Step into a pub, slap a stranger in the face, tell him that you "demand satisfaction," and you'll probably wake up on the street with a black eye, a broken jaw, and no pants. Today, we call that being an asshole and getting what you deserved. But during the late Middle Ages, jocks in tin cans challenged each other to potentially fatal jousting matches all the time in tournaments when it was called being chivalrous.

In a joust, two armored knights charge towards each other on horseback and attempt to knock each other down with lances. Despite the heavy armor and dulled tips of the lances, serious injuries and deaths were not uncommon in these noble mock battles.
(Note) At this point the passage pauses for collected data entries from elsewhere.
(** What the [try] statement of [convert] does, case by case. A refused test
    of the output is an [Exception] raised inside the [try] block: it is
    wrapped as every other failure. *)
Lemma os_convert_try_cases (self : PDFToDOCXConverter) (fs : FS) :
  converter self = None →
  let p := pdf_path self in
  let out := docx_path self in
  let start := start_page (config self) in
  let stop := end_page (config self) in
  OsConverter.convert_try (self, fs) =
    match session_open fs p with
    | Some e =>
        if is_Exception e then
          (Raise (ConversionFailed e), (self, fs),
           [EvSessionOpen p false;
            EvLog "pdf_to_docx" ERROR ("Conversion failed: " +:+ exn_str e)])
        else (Raise e, (self, fs), [EvSessionOpen p false])
    | None =>
        let '(r, fs2) := session_convert fs p out start stop in
        match r with
        | Some e =>
            if is_Exception e then
              (Raise (ConversionFailed e), (self, fs2),
               [EvSessionOpen p true; EvSessionConvert p out start stop;
                EvLog "pdf_to_docx" ERROR ("Conversion failed: " +:+ exn_str e);
                EvSessionClose p])
            else
              (Raise e, (self, fs2),
               [EvSessionOpen p true; EvSessionConvert p out start stop;
                EvSessionClose p])
        | None =>
            match stat_refused out with
            | Some m =>
                (Raise (ConversionFailed (OSError m)), (self, fs2),
                 [EvSessionOpen p true; EvSessionConvert p out start stop;
                  EvExists out;
                  EvLog "pdf_to_docx" ERROR ("Conversion failed: " +:+ m);
                  EvSessionClose p])
            | None =>
                match node_at fs2 out with
                | None =>
                    (Raise (ConversionFailed OutputNotProduced), (self, fs2),
                     [EvSessionOpen p true; EvSessionConvert p out start stop;
                      EvExists out;
                      EvLog "pdf_to_docx" ERROR ("Conversion failed: " +:+ msg_not_created);
                      EvSessionClose p])
                | Some nd =>
                    (Ok out, (self, fs2),
                     [EvSessionOpen p true; EvSessionConvert p out start stop;
                      EvExists out; EvStat out;
                      EvLog "pdf_to_docx" INFO "Conversion complete!";
                      EvLog "pdf_to_docx" INFO ("Output file: " +:+ Pathlib.str out);
                      EvLog "pdf_to_docx" INFO
                        ("Output size: " +:+ format_file_size
                           (match nd with File sz _ => sz | Dir => dir_size out end));
                      EvSessionClose p])
                end
            end
        end
    end.
Proof.
  intros Hc p out start stop. subst p out start stop.
  destruct self as [p out cfg lg cv cb]. cbn in Hc. subst cv.
  unfold OsConverter.convert_try, try_finally, try_except, OsConverter.convert_body,
    convert_handler, convert_finally, Converter_open, Converter_convert, Converter_close,
    get_self, update_self, lift_fs, OsUtils.path_exists, OsUtils.stat_size,
    OsUtils.stat_node, logger_info, logger_error, log, emit, get, raise, ret, bind.
  cbn.
  destruct (session_open fs p) as [e|] eqn:Hopen; cbn.
  - destruct (is_Exception e) eqn:He; cbn; [done|]. by destruct e.
  - destruct (session_convert fs p out (start_page cfg) (end_page cfg))
      as [[e|] fs2] eqn:Hconv; cbn.
    + destruct (is_Exception e) eqn:He; cbn; [done|]. by destruct e.
    + destruct (stat_refused out) as [m|] eqn:Href; cbn; [done|].
      by destruct (node_at fs2 out) as [[sz c|]|] eqn:Hout; run_with Hout.
Qed.

(** The [try] statement opens the session first and, when that succeeds,
    calls the conversion with the pages of the configuration; [self] is as
    before and the outcome is not [OutOfFuel]. *)
Lemma os_convert_try_head (self : PDFToDOCXConverter) (fs : FS) :
  converter self = None →
  ∀ r s t, OsConverter.convert_try (self, fs) = (r, s, t) →
  s.1 = self ∧ r ≠ OutOfFuel ∧
  match session_open fs (pdf_path self) with
  | None =>
      ∃ t', t = EvSessionOpen (pdf_path self) true
                :: EvSessionConvert (pdf_path self) (docx_path self)
                     (start_page (config self)) (end_page (config self)) :: t'
  | Some _ => ∃ t', t = EvSessionOpen (pdf_path self) false :: t'
  end.
Proof.
  intros Hc r s t. rewrite (os_convert_try_cases self fs Hc).
  destruct (session_open fs (pdf_path self)) as [e|].
  { destruct (is_Exception e); intros [= <- <- <-]; do 2 (split; [done|]);
      by eexists. }
  destruct (session_convert _ _ _ _ _) as [[e|] fs2].
  { destruct (is_Exception e); intros [= <- <- <-]; do 2 (split; [done|]);
      by eexists. }
  destruct (stat_refused (docx_path self)) as [m|];
    [|destruct (node_at fs2 (docx_path self)) as [nd|]];
    intros [= <- <- <-]; do 2 (split; [done|]); by eexists.
Qed.

(** [_log_file_info] tests the input path outside of any [try]. *)
Lemma os_log_file_info_run (self : PDFToDOCXConverter) (fs : FS) :
  match stat_refused (pdf_path self) with
  | Some m =>
      OsConverter._log_file_info (self, fs)
      = (Raise (OSError m), (self, fs), [EvExists (pdf_path self)])
  | None =>
      ∃ t, OsConverter._log_file_info (self, fs) = (Ok tt, (self, fs), t) ∧ quiet t
  end.
Proof.
  pose proof (os_get_file_info_run (pdf_path self) fs) as Hinfo.
  destruct (stat_refused (pdf_path self)) as [m|];
    unfold OsConverter._log_file_info, get_self, lift_fs, logger_info, logger_warning,
      log, emit, ret, bind; cbn.
  - by rewrite Hinfo.
  - destruct Hinfo as (info & t & -> & Hq & _).
    destruct (info_encrypted info); cbn; eexists; (split; [reflexivity|]);
      auto 10 with quiet.
Qed.

(** [create_backup] ends, touches neither pdf2docx nor a callback, keeps every
    file there is, and raises nothing but an [Exception]. *)
Lemma os_create_backup_keeps (p : Path) (fs : FS) :
  ∀ r fs' t, OsUtils.create_backup p fs = (r, fs', t) →
  r ≠ OutOfFuel ∧ quiet t ∧ (∀ q v, fs !! q = Some v → fs' !! q = Some v) ∧
  (∀ e, r = Raise e → fs' = fs ∧ ∃ m, e = OSError m ∨ e = ValueError m).
Proof.
  intros r fs' t Hrun.
  destruct (os_create_backup_cases p fs)
    as [(m & _ & E)|[(_ & _ & E)|[(_ & _ & _ & msg & t0 & Hq & E)
       |[(_ & _ & n & m & t0 & _ & _ & _ & Hq & E)
        |(_ & _ & n & tp & _ & _ & _ & Habs & Hq & E)]]]];
    rewrite E in Hrun.
  - injection Hrun as <- <- <-. split; [done|]. split; [by repeat constructor|].
    split; [done|]. intros e [= <-]. eauto.
  - injection Hrun as <- <- <-. split; [done|]. split; [by repeat constructor|]. done.
  - injection Hrun as <- <- <-. do 3 (split; [done|]). intros e [= <-]. eauto.
  - injection Hrun as <- <- <-. do 3 (split; [done|]). intros e [= <-]. eauto.
  - pose proof (backup_copy_cases p (nth_backup p n) fs Habs (append_name_ne_nil _ _)) as Hc.
    destruct (node_at fs p) as [[sz c|]|];
      [destruct (copy_error fs p (nth_backup p n))| destruct Hc as [msg Hc] ..];
      rewrite Hc in Hrun; injection Hrun as <- <- <-;
      (split; [done|]); (split; [auto 10 with quiet|]);
      try done.
    split; [|done].
    intros q v Hqv. rewrite lookup_insert_ne; [done|]. congruence.
Qed.

Lemma os_create_backup_if_needed_run (self : PDFToDOCXConverter) (fs : FS) :
  ∃ r fs' t,
    OsConverter._create_backup_if_needed (self, fs) = (r, (self, fs'), t) ∧
    r ≠ OutOfFuel ∧ quiet t ∧
    (∀ q v, fs !! q = Some v → fs' !! q = Some v) ∧
    (∀ e, r = Raise e → fs' = fs ∧ ∃ m, e = OSError m ∨ e = ValueError m).
Proof.
  unfold OsConverter._create_backup_if_needed. unfold bind at 1, get_self. cbn.
  unfold bind at 1, lift_fs. rewrite os_path_exists_run.
  destruct (stat_refused (docx_path self)) as [m|] eqn:Href.
  { eexists _, _, _. split; [reflexivity|]. split; [done|].
    split; [by repeat constructor|]. split; [done|]. intros e [= <-]. eauto. }
  rewrite path_exists_run.
  destruct (node_at fs (docx_path self)) as [nd|] eqn:Hout; cbn;
    [|eexists _, _, _; split; [reflexivity|]; fin].
  destruct (Config.create_backup (config self)); cbn;
    [|eexists _, _, _; split; [reflexivity|]; fin].
  unfold bind, logger_info, logger_warning, log, emit.
  destruct (OsUtils.create_backup (docx_path self) fs) as [[r fs'] t] eqn:Hrun.
  destruct (os_create_backup_keeps _ _ _ _ _ Hrun) as (Hr & Hq & Hkeep & Hraise).
  destruct r as [[b|]|e|]; [| | |done]; cbn;
    eexists _, _, _; (split; [reflexivity|]); fin.
  all: injection H as <-; by destruct (Hraise e eq_refl).
Qed.

Lemma os_convert_prepare_run (self : PDFToDOCXConverter) (fs : FS) :
  ∃ r fs' t,
    OsConverter.convert_prepare (self, fs) = (r, (self, fs'), t) ∧
    r ≠ OutOfFuel ∧ quiet t ∧
    (∀ q v, fs !! q = Some v → fs' !! q = Some v) ∧
    (∀ e, r = Raise e → fs' = fs ∧ ∃ m, e = OSError m ∨ e = ValueError m).
Proof.
  pose proof (os_log_file_info_run self fs) as Hrun1.
  unfold OsConverter.convert_prepare, bind.
  destruct (stat_refused (pdf_path self)) as [m|].
  { rewrite Hrun1. eexists _, _, _. split; [reflexivity|]. split; [done|].
    split; [by repeat constructor|]. split; [done|]. intros e [= <-]. eauto. }
  destruct Hrun1 as (t1 & -> & Hq1).
  destruct (os_create_backup_if_needed_run self fs)
    as (r & fs' & t2 & -> & Hr & Hq2 & Hk & Hraise).
  exists r, fs', (t1 ++ t2).
  split; [by destruct r|]. split; [by destruct r|]. split; [by apply quiet_app|].
  split; [done|]. intros e ->. by apply Hraise.
Qed.

(** [convert] with a valid configuration: the preparation, the two log
    lines, the [try] statement. *)
Lemma os_convert_valid (self : PDFToDOCXConverter) (fs : FS) :
  validate (config self) = [] →
  OsConverter.convert (self, fs) =
    let '(r1, s1, t1) := OsConverter.convert_prepare (self, fs) in
    match r1 with
    | Ok _ =>
        let '(r, s2, t2) := OsConverter.convert_try s1 in
        (r, s2, t1 ++ convert_announce self ++ t2)
    | Raise e => (Raise e, s1, t1)
    | OutOfFuel => (OutOfFuel, s1, t1)
    end.
Proof.
  intros Hv. unfold OsConverter.convert. unfold bind at 1. cbn. rewrite Hv.
  unfold OsConverter.convert_prepare, bind, logger_info, log, emit.
  destruct (OsConverter._log_file_info (self, fs)) as [[[[]|e|] s1] t1]; [|done..].
  destruct (OsConverter._create_backup_if_needed s1) as [[[[]|e|] s2] t2]; [|done..].
  destruct (OsConverter.convert_try s2) as [[r s3] t3]. cbn.
  by rewrite <- !app_assoc.
Qed.

Lemma os_convert_invalid (self : PDFToDOCXConverter) (fs : FS) :
  validate (config self) ≠ [] →
  OsConverter.convert (self, fs) =
    (Raise (ValueError ("Invalid configuration: "
                        +:+ PyStr.join ", " (validate (config self)))),
     (self, fs), []).
Proof.
  intros Hv. unfold OsConverter.convert. unfold bind at 1. cbn.
  by destruct (validate (config self)).
Qed.

(** [convert] ends and leaves [self] as it was. *)
Lemma os_convert_state (self : PDFToDOCXConverter) (fs : FS) :
  converter self = None →
  ∀ r s t, OsConverter.convert (self, fs) = (r, s, t) → s.1 = self ∧ r ≠ OutOfFuel.
Proof.
  intros Hc r s t Hrun.
  destruct (decide (validate (config self) = [])) as [Hv|Hv].
  - rewrite (os_convert_valid self fs Hv) in Hrun.
    destruct (os_convert_prepare_run self fs) as (r1 & fs1 & t1 & Hrun1 & Hr1 & _).
    rewrite Hrun1 in Hrun.
    destruct r1 as [[]|e|]; [|by injection Hrun as <- <- <-|done].
    destruct (OsConverter.convert_try (self, fs1)) as [[r2 s2] t2] eqn:Htry.
    destruct (os_convert_try_head self fs1 Hc _ _ _ Htry) as (? & ? & _).
    by injection Hrun as <- <- <-.
  - rewrite (os_convert_invalid self fs Hv) in Hrun. by injection Hrun as <- <- <-.
Qed.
Above: If you look to the lower left, you can see a boy attempting to club a puppy. It's an earlyexample of how violent entertainmentcan lead our dear children astray

King Henry II of France was probably the most famous individual to suffer a mortal wound during a joust. In a freakish turn of events, his opponent's lance shattered on impact, sending a rogue shard through his visor which bore its way into his skull through his eye socket. What's amazing is that the injury didn't immediately kill the king. Instead, he suffered on with bits of wood lodged in his brain for over a week before he finally passed on.

Jousting still goes on today at historical reenactments and fairs. But they aren't nearly as dangerous due to more rules and regulations regarding safety. Modern day lances used in these tournaments are designed to break apart more easily on impact, but we hope that today's jousters also use better visors to shield their eye sockets so they don't wind up like King Henry II.